Your task: When you output the entries, begin with the first line and end with the line containing "without a zero", keeping each line exactly as it is.

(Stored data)
■ ■ ■ ■

(** C5. [lcd_print] passes to [lcd_byte] exactly the bytes that come before
    the first zero byte, in order, and at most 16 of them.  The text is an
    array that holds a zero byte or at least 16 bytes, so that the loop stays
    inside it.  On "HELLO" five bytes are sent; on 20 bytes without a zero
    the first 16 are sent and nothing more. *)
Theorem lcd_print_transmits :
  (forall (text : list Z) (st : driver),
      0 ∈ text \/ (16 <= length text)%nat ->
      let sent := take 16 (before_zero text) in
      lcd_print text st = Some (send_all sent st) /\
      issued st (send_all sent st) = text_trace sent /\
      map snd (received st (send_all sent st)) = map uchar sent) /\
  (forall st : driver,
      lcd_print [72; 69; 76; 76; 79; 0] st
      = Some (send_all [72; 69; 76; 76; 79] st) /\
      map snd (received st (send_all [72; 69; 76; 76; 79] st))
      = [72; 69; 76; 76; 79]) /\
  (forall (text : list Z) (st : driver),
      length text = 20%nat -> 0 ∉ text ->
      lcd_print text st = Some (send_all (take 16 text) st) /\
      length (received st (send_all (take 16 text) st)) = 16%nat).
Proof.
  split; [|split].
  - intros text st H sent. split; [by apply lcd_print_sent|]. split.
    + apply (issued_performs _ _ _ (performs_send_all sent)).
    + apply received_send_all.
  - intros st. split.
    + rewrite lcd_print_sent; [done|]. left.
      apply list_elem_of_In. simpl. tauto.
    + by rewrite received_send_all.
  - intros text st Hlen Hz. split.
    + rewrite lcd_print_sent by lia. by rewrite before_zero_no_zero.
    + rewrite received_length_send_all, length_take. lia.
Qed.

Lemma lcd_print_transmits_examples :
  lcd_print [76; 67; 68; 0; 88] loaded = Some (send_all [76; 67; 68] loaded) /\
  lcd_print (replicate 20 65) loaded = Some (send_all (replicate 16 65) loaded).
Proof.
  destruct lcd_print_transmits as (Hany & _ & Hlong). split.
  - apply (Hany [76; 67; 68; 0; 88] loaded). left.
    apply list_elem_of_In. simpl. tauto.
  - apply (Hlong (replicate 20 65) loaded); [reflexivity|].
    intros H. apply list_elem_of_In in H. simpl in H. lia.
Defined.
(** X13. A null status, issue type or priority ends the view: the header is
    printed, then the command reports the error and exits with status 1. *)
Theorem view_fails_on_null_field key full ticket kvs (s : St) :
  result (get_ticket key full s) = Ret ticket ->
  get ticket "fields" (JObj []) = Ret (JObj kvs) ->
  assoc "status" kvs = Some JNull \/ assoc "issuetype" kvs = Some JNull
    \/ assoc "priority" kvs = Some JNull ->
  let run := display_ticket key full false s in
  result run = SysExit 1
  /\ stdout (trace run)
     = [nl ++ "📋 " ++ key ++ ": "
           ++ str repr (match assoc "summary" kvs with
                        | Some v => v
                        | None => JStr "No title"
                        end);
        times "=" 80].
Proof.
  intros Hticket Hfields Hnull run. subst run.
  unfold Viewer.display_ticket.
  match goal with
  | |- context [try_except ?m ?h] =>
      assert (Hbody : exists e s1 t1,
                 m s = (Raise e, s1, t1)
                 /\ stdout t1
                    = [nl ++ "📋 " ++ key ++ ": "
                          ++ str repr (match assoc "summary" kvs with
                                       | Some v => v
                                       | None => JStr "No title"
                                       end);
                       times "=" 80])
  end.
  { destruct (viewer_get_ticket_sent urlopen repr self key full s)
      as (r & Hsent & _).
    destruct (name_of_field kvs "status") as [Hs1 Hs2].
    destruct (name_of_field kvs "issuetype") as [Ht1 Ht2].
    destruct (name_of_field kvs "priority") as [Hp1 Hp2].
    destruct (x <~ get (JObj kvs) "status" (JObj []) ;; get x "name" (JStr "Unknown"))
      as [st|e|c] eqn:Hst; [|clear Hnull|now destruct (Hs1 c)].
    2: { exists e. eexists _, _. split.
         - view_header Hticket Hsent Hfields.
           apply raise_lift. exact Hst.
         - reflexivity. }
    destruct (x <~ get (JObj kvs) "issuetype" (JObj []) ;; get x "name" (JStr "Unknown"))
      as [ty|e|c] eqn:Hty; [|clear Hnull|now destruct (Ht1 c)].
    2: { exists e. eexists _, _. split.
         - view_header Hticket Hsent Hfields.
           eapply step_lift; [exact Hst|].
           apply raise_lift. exact Hty.
         - reflexivity. }
    destruct (x <~ get (JObj kvs) "priority" (JObj []) ;; get x "name" (JStr "Unknown"))
      as [pr|e|c] eqn:Hpr; [|clear Hnull|now destruct (Hp1 c)].
    2: { exists e. eexists _, _. split.
         - view_header Hticket Hsent Hfields.
           eapply step_lift; [exact Hst|].
           eapply step_lift; [exact Hty|].
           apply raise_lift. exact Hpr.
         - reflexivity. }
    destruct Hnull as [H|[H|H]];
      [specialize (Hs2 H)|specialize (Ht2 H)|specialize (Hp2 H)]; discriminate. }
  destruct Hbody as (e & s1 & t1 & Hrun & Hout).
  rewrite (run_try_raise _ _ _ _ _ _ Hrun).
  split; [reflexivity|].
  cbn [trace snd]. rewrite stdout_app, Hout. reflexivity.
Qed.

Local Abbreviation default_lines key :=
  [nl ++ "📋 " ++ key ++ ": No title";
   times "=" 80;
   nl ++ "Status: Unknown";
   "Type: Unknown";
   "Priority: Unknown";
   "Assignee: Unassigned";
   "Reporter: Unknown";
   "Created: Unknown";
   "Updated: Unknown"].
Local Abbreviation no_comments := [nl ++ "Comments: None"].
Local Abbreviation closing_lines key :=
  [nl ++ times "=" 80;
   "View in browser: https://" ++ Viewer.site self ++ "/browse/" ++ key;
   ""].

(** X14. A ticket without fields is shown with the defaults of every line, and
    the command returns. *)
Theorem view_of_fieldless_ticket key full ticket (s : St) :
  result (get_ticket key full s) = Ret ticket ->
  get ticket "fields" (JObj []) = Ret (JObj []) ->
  let run := display_ticket key full false s in
  result run = Ret tt
  /\ stdout (trace run)
     = (default_lines key ++ (if full then no_comments else []) ++ closing_lines key)%list.
Proof.
  intros Hticket Hfields run. subst run.
  destruct (viewer_get_ticket_sent urlopen repr self key full s) as (r & Hsent & _).
  unfold Viewer.display_ticket.
  match goal with
  | |- context [try_except ?m ?h] =>
      assert (Hbody : exists t1,
                 m s = (Ret tt, final (get_ticket key full s), (Sent r :: t1)%list)
                 /\ stdout t1
                    = (default_lines key ++ (if full then no_comments else []) ++ closing_lines key)%list)
  end.
  { destruct full; eexists; (split; [|shelve]).
    all: change (Sent r :: ?t)%list with ([Sent r] ++ t)%list.
    all: eapply step_bind;
        [rewrite (run_eta (get_ticket key _ s)), Hticket, Hsent; reflexivity|].
    all: cbv iota.
    all: eapply step_lift; [exact Hfields|].
    all: repeat first [ apply step_print
                      | eapply step_lift; [reflexivity|]
                      | eapply step_bind; [reflexivity|] ].
    all: try reflexivity.
    Unshelve. all: reflexivity. }
  destruct Hbody as (t1 & Hrun & Hout).
  rewrite (run_try_ret _ _ _ _ _ _ Hrun).
  split; [reflexivity|exact Hout].
Qed.

End ViewSections.

(** ** A link without a reference, listed and viewed *)

Section LinkWithoutReference.
Import Py IO Model.
Context {St : Type}.
Variable urlopen : St -> request -> St * reply.
Variable repr : json -> string.
Variable self : Linker.JiraLinker.

Local Abbreviation list_issue_links := (Linker.list_issue_links urlopen repr self).

Local Abbreviation listed l :=
  [nl ++ "  [" ++ link_id l ++ "] " ++ fst (read_path l) ++ ":";
   "    " ++ peer_key (snd (read_path l)) ++ ": " ++ peer_summary (snd (read_path l));
   "    Status: " ++ peer_status (snd (read_path l))].

Local Abbreviation viewed l :=
  ("  " ++ fst (read_path l) ++ ": " ++ peer_key (snd (read_path l)) ++ " - "
   ++ peer_summary (snd (read_path l)) ++ " ("
   ++ peer_status (snd (read_path l)) ++ ")").

Local Abbreviation without_reference i lt :=
  (JObj [("id", JStr i); ("type", link_type_json lt)]).
(** ** Object-level authorization *)

(** C2: for an authenticated actor and a Job or Task target, reads (safe
    methods) are always permitted, and a write is permitted exactly when the
    actor is an admin, or a technician who is the [assigned_to] of the job
    (the owning job for a task), or a sales agent who is its [created_by];
    everything else is denied. *)
Theorem has_object_permission_spec (request : Request.t) (obj : target) :
  CanUpdateJobProgress.has_object_permission request obj =
    (if Method.safe (Request.method request) then true
     else bool_decide
       (User.role (Request.user request) = Role.admin
        ∨ (User.role (Request.user request) = Role.technician
           ∧ Job.assigned_to (target_job obj)
             = Some (User.pk (Request.user request)))
        ∨ (User.role (Request.user request) = Role.sales_agent
           ∧ Job.created_by (target_job obj)
             = Some (User.pk (Request.user request))))).
Proof.
  unfold CanUpdateJobProgress.has_object_permission, is_user.
  destruct (Method.safe _); [done|].
  destruct obj as [j|t j]; simpl;
    destruct (User.role (Request.user request)) eqn:Hr; simpl;
    repeat case_bool_decide; try done; exfalso; intuition congruence.
Qed.

(** ** Users *)

Lemma User_save_run (u : User.t) (db : DB) :
  User_save u db =
    (Ok (User_pre_save u),
     with_users (<[User.pk u := User_pre_save u]> (users db)) db).
Proof.
  unfold User_save. run. unfold User_pre_save.
  by destruct (decide _).
Qed.

Lemma User_pre_save_keeps_staff (u : User.t) :
  User.is_staff u = true → User.is_staff (User_pre_save u) = true.
Proof. unfold User_pre_save. by destruct (decide _). Qed.

(** C10: a save of a user whose role is admin stores [is_staff = True]; a
    save of a user with another role stores [is_staff] as it was, so after
    the role moves away from admin every later save still leaves
    [is_staff = True]. *)
Theorem User_save_is_staff (u : User.t) (db : DB) :
  ∃ u', User_save u db = (Ok u', with_users (<[User.pk u := u']> (users db)) db)
    ∧ User.role u' = User.role u
    ∧ User.is_staff u' =
        (if decide (User.role u = Role.admin) then true else User.is_staff u)
    ∧ ∀ rs, User.role u = Role.admin → User.is_staff (resave rs u') = true.
Proof.
  exists (User_pre_save u). split; [apply User_save_run|].
  unfold User_pre_save at 1 2.
  destruct (decide (User.role u = Role.admin)) as [Ha|Hn]; simpl;
    (split; [done|]); (split; [done|]).
  - intros rs _.
    assert (Hs : User.is_staff (User_pre_save u) = true).
    { unfold User_pre_save. by destruct (decide _). }
    revert Hs. generalize (User_pre_save u). unfold resave.
    induction rs as [|r rs IH]; intros v Hv; simpl; [done|].
    apply IH. by apply User_pre_save_keeps_staff.
  - intros rs Ha. done.
Qed.

(** ** Tasks: [completed_at] *)

Lemma JobTask_pre_save_status now (t : JobTask.t) :
  JobTask.status (JobTask_pre_save now t) = JobTask.status t.
Proof. unfold JobTask_pre_save. by repeat case_match. Qed.

Lemma JobTask_pre_save_completed_at now (t : JobTask.t) :
  JobTask.completed_at (JobTask_pre_save now t) =
    if decide (JobTask.status t = TaskStatus.completed)
    then match JobTask.completed_at t with
         | None => Some now
         | Some c => Some c
         end
    else None.
Proof.
  unfold JobTask_pre_save.
  destruct (JobTask.completed_at t) eqn:Hc, (decide _) as [Hs|Hs];
    repeat case_bool_decide; simpl; try done; try rewrite Hc; congruence.
Qed.

(** What [save] leaves in the table: the row under the instance's key. *)
Lemma JobTask_save_run now (t : JobTask.t) (db : DB) :
  ∃ k t', JobTask_save now t db =
            (Ok t', with_job_tasks (<[k := t']> (job_tasks db)) db)
    ∧ JobTask.pk t' = Some k
    ∧ (∀ k0, JobTask.pk t = Some k0 → k = k0)
    ∧ JobTask.status t' = JobTask.status t
    ∧ JobTask.job t' = JobTask.job t
    ∧ JobTask.title t' = JobTask.title t
    ∧ JobTask.completed_at t' = JobTask.completed_at (JobTask_pre_save now t).
Proof.
  unfold JobTask_save, JobTask_write.
  assert (Hpk : JobTask.pk (JobTask_pre_save now t) = JobTask.pk t).
  { unfold JobTask_pre_save. by repeat case_match. }
  assert (Hj : JobTask.job (JobTask_pre_save now t) = JobTask.job t).
  { unfold JobTask_pre_save. by repeat case_match. }
  assert (Hti : JobTask.title (JobTask_pre_save now t) = JobTask.title t).
  { unfold JobTask_pre_save. by repeat case_match. }
  pose proof (JobTask_pre_save_status now t) as Hst.
  rewrite Hpk. destruct (JobTask.pk t) as [k|] eqn:Hk.
  - eexists k, _. split; [done|]. simpl. repeat split; try done. by intros ? [= ->].
  - eexists _, _. split; [done|]. simpl. repeat split; done.
Qed.

(** C4: after any save of a task, [completed_at] is set if and only if the
    status is completed; a save with status completed and no [completed_at]
    yet sets it to the current time, and a save with any other status
    clears it. *)
Theorem JobTask_save_completed_at (now : datetime) (t : JobTask.t) (db : DB) :
  ∃ k t', JobTask_save now t db =
            (Ok t', with_job_tasks (<[k := t']> (job_tasks db)) db)
    ∧ JobTask.status t' = JobTask.status t
    ∧ (JobTask.completed_at t' ≠ None ↔ JobTask.status t' = TaskStatus.completed)
    ∧ (JobTask.status t = TaskStatus.completed ∧ JobTask.completed_at t = None
       → JobTask.completed_at t' = Some now)
    ∧ (JobTask.status t ≠ TaskStatus.completed
       → JobTask.completed_at t' = None).
Proof.
  destruct (JobTask_save_run now t db)
    as (k & t' & Hrun & _ & _ & Hst & _ & _ & Hc).
  exists k, t'. split; [done|]. split; [done|].
  rewrite Hc, Hst, JobTask_pre_save_completed_at.
  destruct (decide (JobTask.status t = TaskStatus.completed)) as [Hs|Hs].
  - split; [|split].
    + split; [done|]. intros _. by destruct (JobTask.completed_at t).
    + by intros [_ ->].
    + done.
  - split; [|split]; [split| |]; try done. by intros [? _].
Qed.

(** ** The overdue sweep *)

Lemma overdue_filter_spec today (j : Job.t) :
  overdue_filter today j = true ↔ is_past_due today j.
Proof.
  unfold overdue_filter, is_past_due.
  rewrite !andb_true_iff, !bool_decide_eq_true.
  rewrite !elem_of_cons, elem_of_nil. naive_solver.
Qed.

Lemma overdue_filter_flagged today today' (j : Job.t) :
  overdue_filter today'
    (if overdue_filter today j then Job.set_overdue true j else j) = true
  → overdue_filter today j = false ∧ overdue_filter today' j = true.
Proof.
  destruct (overdue_filter today j) eqn:E; [|done].
  unfold overdue_filter at 1. simpl.
  rewrite !andb_true_iff, !bool_decide_eq_true. naive_solver.
Qed.

Lemma past_due_count today (m : gmap positive Job.t) :
  size (filter (λ kv, overdue_filter today kv.2 = true) m)
  = size (filter (λ kv : positive * Job.t, is_past_due today kv.2) m).
Proof.
  f_equal. apply map_filter_ext. intros k j _. apply overdue_filter_spec.
Qed.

■ ■ ■ ■

Exercise answer:
(** C5. [lcd_print] passes to [lcd_byte] exactly the bytes that come before
    the first zero byte, in order, and at most 16 of them.  The text is an
    array that holds a zero byte or at least 16 bytes, so that the loop stays
    inside it.  On "HELLO" five bytes are sent; on 20 bytes without a zero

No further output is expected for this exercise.